Bloodworms: Are they good food for fish?

The name ‘Bloodworm’ is an umbrella term for several different types of worms, but it most commonly refers to a species belonging to the genus Glycera (Glyceridae family), or to the Midge Fly (Chironomidae) and its red larvae. Bloodworms are used across the globe as fish food in tanks and larger aquariums, and it is something worth considering for any fish owner, especially if you have fish that tend to be a little picky with what they eat. 

Bloodworm Information

Knowing how to provide your fish with proper nutrition is important if you want your tank inhabitants to thrive, and one thing to try is to feed your little swimmers with bloodworms! The Blood Worm is usually found in still waters like ponds and small pools, they are creamy pink or red in color, depending on the type of bloodworm, which is what inspired their somewhat gruesome name.

The color of the Midge Fly bloodworm comes from a protein (red iron-porphyrin) found in their blood, and they are known for being able to survive in waters with low oxygen levels and also in water with high levels of pollution.

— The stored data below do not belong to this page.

(** * NVMeshlet builder: bit-field codec, primitive cache and statistics

    A shallow embedding of [nvmeshlet_builder.hpp] (namespace [NVMeshlet]):
    the arbitrary-width bit-field codec ([setBitField], [getBitField]), the
    most-significant-bit helper ([findMSB], in both of its conditional
    compilation branches), the [PrimitiveCache] clustering kernel and the
    [Stats] aggregator.

    Conventions.  A [uint32_t] is a [Z] in [0, 2^32) and every arithmetic
    operation of the source is followed by its wrap-around ([wrap32]); a
    [size_t] is a [Z] wrapped at [2^64]; a [double] is a primitive binary64
    float.  The fixed-size arrays of the cache are lists; a store outside
    an array is a fault ([None]). *)

From Stdlib Require Import ZArith Lia List Bool String Floats.
From stdpp Require Import base option list.

Local Open Scope Z_scope.

(** ** Machine integers *)

Definition wrap32 (x : Z) : Z := x mod 2 ^ 32.
Definition wrap64 (x : Z) : Z := x mod 2 ^ 64.
Definition wrap8 (x : Z) : Z := x mod 2 ^ 8.

(** [std::max] on unsigned values. *)
Definition umax (a b : Z) : Z := if a <? b then b else a.

(** The compiler selects the body of [findMSB]: [_MSC_VER] defined or not. *)
Inductive Compiler := MSVC | GNUC.

(** What the source leaves to the target.  C++ gives no value to a 32-bit
    shift by 32 or more, nor to [__builtin_clz(0)]; a target still produces
    one.  [shl_over x c] and [shr_over x c] are the results of [x << c] and
    [x >> c] for [c >= 32], [clz_zero] is the result of [__builtin_clz(0)].
    The only law: shifting zero yields zero. *)
Class Target := {
  compiler : Compiler;
  shl_over : Z -> Z -> Z;
  shr_over : Z -> Z -> Z;
  clz_zero : Z;
  shl_over_zero : forall c, shl_over 0 c = 0
}.

(** x86: the shift count is taken modulo 32; [lzcnt] of zero is 32. *)
Definition x86_shl (x c : Z) : Z := wrap32 (Z.shiftl x (c mod 32)).
Definition x86_shr (x c : Z) : Z := Z.shiftr x (c mod 32).

Definition x86_shl_zero (c : Z) : x86_shl 0 c = 0 :=
  f_equal wrap32 (Z.shiftl_0_l (c mod 32)).

Definition gcc_x86 : Target :=
  {| compiler := GNUC; shl_over := x86_shl; shr_over := x86_shr;
     clz_zero := 32; shl_over_zero := x86_shl_zero |}.

Definition msvc_x86 : Target :=
  {| compiler := MSVC; shl_over := x86_shl; shr_over := x86_shr;
     clz_zero := 32; shl_over_zero := x86_shl_zero |}.

(** A target whose oversized shifts produce zero (ARM-like). *)
Definition gcc_arm : Target :=
  {| compiler := GNUC; shl_over := fun _ _ => 0; shr_over := fun _ _ => 0;
     clz_zero := 32; shl_over_zero := fun _ => eq_refl |}.

Section Machine.
Context {T : Target}.

(** [x << c] and [x >> c] on [uint32_t]. *)
Definition shl32 (x c : Z) : Z :=
  if c <? 32 then wrap32 (Z.shiftl x c) else shl_over x c.
Definition shr32 (x c : Z) : Z :=
  if c <? 32 then Z.shiftr x c else shr_over x c.

(** [(1 << n) - 1], computed on [int] and converted to [uint32_t]. *)
Definition low_mask (n : Z) : Z := wrap32 (shl32 1 n - 1).

(** ** Bit-field codec *)

(** [bits[i] |= x]; a store outside the array is a fault. *)
Definition or_word (bits : list Z) (i x : Z) : option (list Z) :=
  w ← bits !! Z.to_nat i;
  Some (<[Z.to_nat i := Z.lor w x]> bits).

Definition setBitField (arraySize : Z) (bits : list Z)
    (width offset value : Z) : option (list Z) :=
  let idx := offset / 32 in
  let shiftLo := offset mod 32 in
  (* assert(idx < arraySize) *)
  if negb (idx <? arraySize) then None else
  let onlyLo := wrap32 (shiftLo + width) <=? 32 in
  let sizeLo := if onlyLo then width else wrap32 (32 - shiftLo) in
  let shiftHi := sizeLo in
  let retLo := shl32 value shiftLo in
  let retHi := shr32 value shiftHi in
  bits1 ← or_word bits idx retLo;
  if wrap32 (idx + 1) <? arraySize
  then or_word bits1 (wrap32 (idx + 1)) retHi
  else Some bits1.

Definition getBitField (arraySize : Z) (bits : list Z)
    (width offset : Z) : option Z :=
  let idx := offset / 32 in
  rawLo ← bits !! Z.to_nat idx;
  rawHi ← (if wrap32 (idx + 1) <? arraySize
           then bits !! Z.to_nat (wrap32 (idx + 1)) else Some 0);
  let shiftLo := offset mod 32 in
  let onlyLo := wrap32 (shiftLo + width) <=? 32 in
  let sizeLo := if onlyLo then width else wrap32 (32 - shiftLo) in
  let sizeHi := if onlyLo then 0 else wrap32 (shiftLo + width - 32) in
  let shiftHi := sizeLo in
  let maskLo := if width =? 32 then wrap32 (-1) else low_mask sizeLo in
  let maskU := low_mask sizeHi in
  let retLo := Z.land (shr32 rawLo shiftLo) maskLo in
  let retHi := shl32 (Z.land rawHi maskU) shiftHi in
  Some (Z.lor retLo retHi).

(** ** Most-significant-bit helper *)

(** [_BitScanReverse(&idx, value)]: scans from bit [n-1] downwards and stores
    the position of the first set bit; [idx] keeps its initial 0 when no bit
    is set. *)
Fixpoint bit_scan_reverse (n : nat) (value : Z) : Z :=
  match n with
  | O => 0
  | S k => if Z.testbit value (Z.of_nat k) then Z.of_nat k
           else bit_scan_reverse k value
  end.

(** [__builtin_clz(value)]: the number of zero bits above the first set bit
    of a 32-bit word. *)
Fixpoint count_leading_zeros (n : nat) (value : Z) : Z :=
  match n with
  | O => 0
  | S k => if Z.testbit value (Z.of_nat k) then 0
           else 1 + count_leading_zeros k value
  end.

Definition builtin_clz (value : Z) : Z :=
  if value =? 0 then clz_zero else count_leading_zeros 32 value.

Definition findMSB (value : Z) : Z :=
  match compiler with
  | MSVC => bit_scan_reverse 32 value
  | GNUC => wrap32 (builtin_clz value)
  end.

End Machine.

(** ** Statistics aggregator *)

(** [double(n)] for a [size_t]: the nearest binary64 value. *)
Definition double_of_size_t (n : Z) : float :=
  SF2Prim (SpecFloat.binary_normalize 53 1024 n 0 false).

Record Stats := {
  meshletsTotal : Z;
  meshletsStored : Z;
  backfaceTotal : Z;
  primIndices : Z;
  primTotal : Z;
  vertexIndices : Z;
  vertexTotal : Z;
  posBitTotal : Z;
  appended : Z;
  primloadAvg : float;
  primloadVar : float;
  vertexloadAvg : float;
  vertexloadVar : float
}.

(** The default member initialisers. *)
Definition Stats_default : Stats :=
  {| meshletsTotal := 0; meshletsStored := 0; backfaceTotal := 0;
     primIndices := 0; primTotal := 0; vertexIndices := 0; vertexTotal := 0;
     posBitTotal := 0; appended := 0;
     primloadAvg := 0%float; primloadVar := 0%float;
     vertexloadAvg := 0%float; vertexloadVar := 0%float |}.

(** [Stats::append]: one [+=] per line of the source, in its order; a field
    the body does not name keeps the value of [this]. *)
Definition append (this other : Stats) : Stats :=
  {| meshletsTotal := wrap64 (meshletsTotal this + meshletsTotal other);
     meshletsStored := wrap64 (meshletsStored this + meshletsStored other);
     backfaceTotal := wrap64 (backfaceTotal this + backfaceTotal other);
     primIndices := wrap64 (primIndices this + primIndices other);
     vertexIndices := wrap64 (vertexIndices this + vertexIndices other);
     vertexTotal := wrap64 (vertexTotal this + vertexTotal other);
     primTotal := wrap64 (primTotal this + primTotal other);
     posBitTotal := posBitTotal this;
     appended := wrap64 (appended this + appended other);
     primloadAvg := (primloadAvg this + primloadAvg other)%float;
     primloadVar := (primloadVar this + primloadVar other)%float;
     vertexloadAvg := (vertexloadAvg this + vertexloadAvg other)%float;
     vertexloadVar := (vertexloadVar this + vertexloadVar other)%float |}.

(** What [fprint] does besides computing: the divisions it evaluates and the
    line it writes to the log. *)
Inductive printf_arg :=
| ArgSize (n : Z)
| ArgDouble (x : float).

Inductive effect :=
| Divide (num den : float)
| Fprintf (format : string) (args : list printf_arg).

(** A writer monad over the list of effects. *)
Definition Log (A : Type) : Type := (list effect * A)%type.

#[local] Instance Log_ret : MRet Log := fun A x => ([], x).
#[local] Instance Log_bind : MBind Log := fun A B k m =>
  let '(l1, x) := m in let '(l2, y) := k x in (l1 ++ l2, y).

Definition fdiv (num den : float) : Log float :=
  ([Divide num den], (num / den)%float).
Definition fprintf (format : string) (args : list printf_arg) : Log unit :=
  ([Fprintf format args], tt).

Definition fprint_format : string :=
  "meshlets; %7zd; prim; %9zd; %.2f; vertex; %9zd; %.2f; backface; %.2f; waste; v; %.2f; p; %.2f; m; %.2f;\n".

Definition fprint (s : Stats) : Log unit :=
  if (appended s =? 0) || (meshletsTotal s =? 0) then mret tt else
  fprimloadAvg ← fdiv (primloadAvg s) (double_of_size_t (appended s));
  fvertexloadAvg ← fdiv (vertexloadAvg s) (double_of_size_t (appended s));
  let statsNum := double_of_size_t (meshletsTotal s) in
  backfaceAvg ← fdiv (double_of_size_t (backfaceTotal s)) statsNum;
  q1 ← fdiv (double_of_size_t (primIndices s))
            (double_of_size_t (wrap64 (primTotal s * 3)));
  let primWaste := (q1 - 1)%float in
  q2 ← fdiv (double_of_size_t (vertexIndices s))
            (double_of_size_t (vertexTotal s));
  let vertexWaste := (q2 - 1)%float in
  q3 ← fdiv (double_of_size_t (meshletsStored s))
            (double_of_size_t (meshletsTotal s));
  let meshletWaste := (q3 - 1)%float in
  fprintf fprint_format
    [ArgSize (meshletsTotal s); ArgSize (primTotal s); ArgDouble fprimloadAvg;
     ArgSize (vertexTotal s); ArgDouble fvertexloadAvg; ArgDouble backfaceAvg;
     ArgDouble vertexWaste; ArgDouble primWaste; ArgDouble meshletWaste].

(** ** Primitive cache *)

Definition MAX_VERTEX_COUNT_LIMIT : Z := 256.
Definition MAX_PRIMITIVE_COUNT_LIMIT : Z := 256.

(** A row of [primitives] holds three [PrimitiveIndexType] ([uint8_t]). *)
Definition prim_row : Type := (Z * Z * Z)%type.

Record PrimitiveCache := {
  primitives : list prim_row;
  vertices : list Z;
  numPrims : Z;
  numVertices : Z;
  numVertexDeltaBits : Z;
  numVertexAllBits : Z;
  maxVertexSize : Z;
  maxPrimitiveSize : Z;
  primitiveBits : Z;
  maxBlockBits : Z
}.

(** A freshly constructed cache: value-initialised arrays and counters, the
    default member initialisers for [primitiveBits] and [maxBlockBits]. *)
Definition PrimitiveCache_default : PrimitiveCache :=
  {| primitives := replicate (Z.to_nat MAX_PRIMITIVE_COUNT_LIMIT) (0, 0, 0);
     vertices := replicate (Z.to_nat MAX_VERTEX_COUNT_LIMIT) 0;
     numPrims := 0; numVertices := 0;
     numVertexDeltaBits := 0; numVertexAllBits := 0;
     maxVertexSize := 0; maxPrimitiveSize := 0;
     primitiveBits := 1; maxBlockBits := wrap32 (-1) |}.

(** The caller's assignments to the four configuration members. *)
Definition configure (st : PrimitiveCache) (mv mp pb mb : Z) : PrimitiveCache :=
  {| primitives := primitives st; vertices := vertices st;
     numPrims := numPrims st; numVertices := numVertices st;
     numVertexDeltaBits := numVertexDeltaBits st;
     numVertexAllBits := numVertexAllBits st;
     maxVertexSize := mv; maxPrimitiveSize := mp;
     primitiveBits := pb; maxBlockBits := mb |}.

(** A load [arr[i]].  Every load of the cache is below [numVertices]; where
    that exceeds the array the model reads 0. *)
Definition read (arr : list Z) (i : Z) : Z := default 0 (arr !! Z.to_nat i).

(** A store [arr[i] = x]; outside the array it is a fault. *)
Definition store {A} (arr : list A) (i : Z) (x : A) : option (list A) :=
  if decide (Z.to_nat i < length arr)%nat
  then Some (<[Z.to_nat i := x]> arr) else None.

Definition empty (st : PrimitiveCache) : bool := numVertices st =? 0.

Definition reset (st : PrimitiveCache) : PrimitiveCache :=
  {| primitives := primitives st;
     vertices := replicate (Z.to_nat MAX_VERTEX_COUNT_LIMIT) (wrap32 (-1));
     numPrims := 0; numVertices := 0;
     numVertexDeltaBits := 0; numVertexAllBits := 0;
     maxVertexSize := maxVertexSize st;
     maxPrimitiveSize := maxPrimitiveSize st;
     primitiveBits := primitiveBits st; maxBlockBits := maxBlockBits st |}.

Definition fitsBlock (st : PrimitiveCache) : bool :=
  let primBits :=
    wrap32 (wrap32 (wrap32 (numPrims st - 1) * 3) * primitiveBits st) in
  let vertBits :=
    wrap32 (wrap32 (numVertices st - 1) * numVertexDeltaBits st) in
  wrap32 (primBits + vertBits) <=? maxBlockBits st.

(** The test that skips degenerate triangles, shared by the three methods. *)
Definition degenerate (idxA idxB idxC : Z) : bool :=
  (idxA =? idxB) || (idxA =? idxC) || (idxB =? idxC).

(** The nested loops counting [found]: for every held vertex, for every
    index of the triangle. *)
Definition count_found (st : PrimitiveCache) (indices : list Z) : Z :=
  fold_left
    (fun found v =>
       fold_left
         (fun found idx =>
            if read (vertices st) v =? idx then wrap32 (found + 1) else found)
         indices found)
    (seqZ 0 (numVertices st)) 0.

Definition cannotInsert (st : PrimitiveCache) (idxA idxB idxC : Z) : bool :=
  if degenerate idxA idxB idxC then false else
  let found := count_found st [idxA; idxB; idxC] in
  (maxVertexSize st <? wrap32 (wrap32 (numVertices st + 3) - found))
  || (maxPrimitiveSize st <? wrap32 (numPrims st + 1)).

The pink-colored worms belong to the Glycera genus, and these can grow to become as large as approximately 14 inches. Hemoglobin gives them a transparent appearance, and they have four small antennae on their heads. There are some biological differences between the two worm types, but both seem to work equally well as fish food. Using Bloodworm for fish is a great way to make sure your fish are properly fed.

An interesting fact about these small worms is that they are a carnivore, and will bite its prey and kill it with its venom, which – while not generally harmful to humans – can be quite painful. This does not present a danger to your fish when feeding them their worms, but you might want to keep your fingers to yourself.

Ideal for Picky Eaters

bloodworms in white background

Did you know that fish can also be picky eaters? Perhaps you are struggling to find a pellets or other fish food that your fish will actually eat, and then it can be a great solution to add marine Bloodworm to their diet. It is fairly inexpensive, and it has plenty of protein and other nutrients to make sure even those fussy fish get the nutrition they need.

It is believed that approximately 99% of all fish will eat Bloodworm when offered it, so it is worth a try if you have found yourself struggling. If you have already tried freeze-dried and frozen products, you might want to step it up a notch and offer life bloodworms. Bloodworm food might be the solution you have been waiting for.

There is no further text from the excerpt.